Find each line below that includes "mbind", then copy it.
(RECORDS FOR THIS EXERCISE)
(** [play] as the relation [climb_match] asks for. *)
Lemma play_spec vs w d s ch :
  climb_ok vs s w d → 1 ≤ d / 2 → w (sibling d) = Some ch →
  ∃ s', play vs s ch = Ok s' ∧ c_node s' < c_node s ∧
    climb_ok vs s' (upd w (d / 2) (Some (c_winner s'))) (d / 2).
Proof.
  intros Hco Hd Hch. pose proof Hco as [Hlen Hr Hn Hw Hb Hnodes Hp Hroot].
  pose proof (half_lt d _ (proj2 Hr)) as Hc.
  pose proof (sibling_pos d Hd) as Hsd.
  destruct (Hb d _ ltac:(lia) Hw) as [Hwl _]. destruct (Hb _ _ Hsd Hch) as [Hcl _].
  destruct (lookup_lt_is_Some_2 _ _ Hwl) as [vw Hvw].
  destruct (lookup_lt_is_Some_2 _ _ Hcl) as [vc Hvc].
  unfold play. rewrite (proj2 (uindex_Ok _ _ _) Hvc). cbn [mbind Result_bind].
  rewrite (proj2 (uindex_Ok _ _ _) Hvw). cbn [mbind Result_bind]. rewrite Hn.
  assert (d / 2 / 2 < d / 2) by (apply Nat.div_lt; lia).
  destruct (tree_lt vc vw) eqn:E; rewrite set_uindex_Ok by lia; cbn [mbind Result_bind];
    (eexists; split; [done|]; split; [cbn [c_node]; lia|]);
    (eapply climb_match; [done..|]); cbn [c_winner c_losers].
  - left. split_and!; [done..|]. intros a b Ha Hb'.
    simplify_eq. by apply tree_lt_le.
  - right. split_and!; [done..|]. intros a b Ha Hb'. simplify_eq. by apply tree_ge_le.
Qed.

(** ** Building the tree *)

(** Between two leaves: leaves below [i] have entered, all nodes are consistent. *)
Definition init_ok vs l (i : nat) : Prop :=
  length l = length vs ∧
  ∃ w, winners_below (length vs) w ∧
    (∀ j, j < length vs → w (length vs + j) = if decide (j < i) then Some j else None) ∧
    (∀ x, 1 ≤ x < length vs → node_ok vs l w x) ∧
    (is_Some (w 1) → l !! 0 = Some (w 1)).

Lemma init_ok_0 vs : init_ok vs (replicate (length vs) None) 0.
Proof.
  split; [by rewrite length_replicate|]. exists (λ _, None).
  split_and!; [by intros x i _ [=]|intros; by rewrite decide_False by lia| |by intros [? [=]]].
  intros x Hx. unfold node_ok. split; [done|]. apply lookup_replicate_2. lia.
Qed.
(End RECORDS FOR THIS EXERCISE)
FINAL ANSWER:
  unfold play. rewrite (proj2 (uindex_Ok _ _ _) Hvc). cbn [mbind Result_bind].
  rewrite (proj2 (uindex_Ok _ _ _) Hvw). cbn [mbind Result_bind]. rewrite Hn.
  destruct (tree_lt vc vw) eqn:E; rewrite set_uindex_Ok by lia; cbn [mbind Result_bind];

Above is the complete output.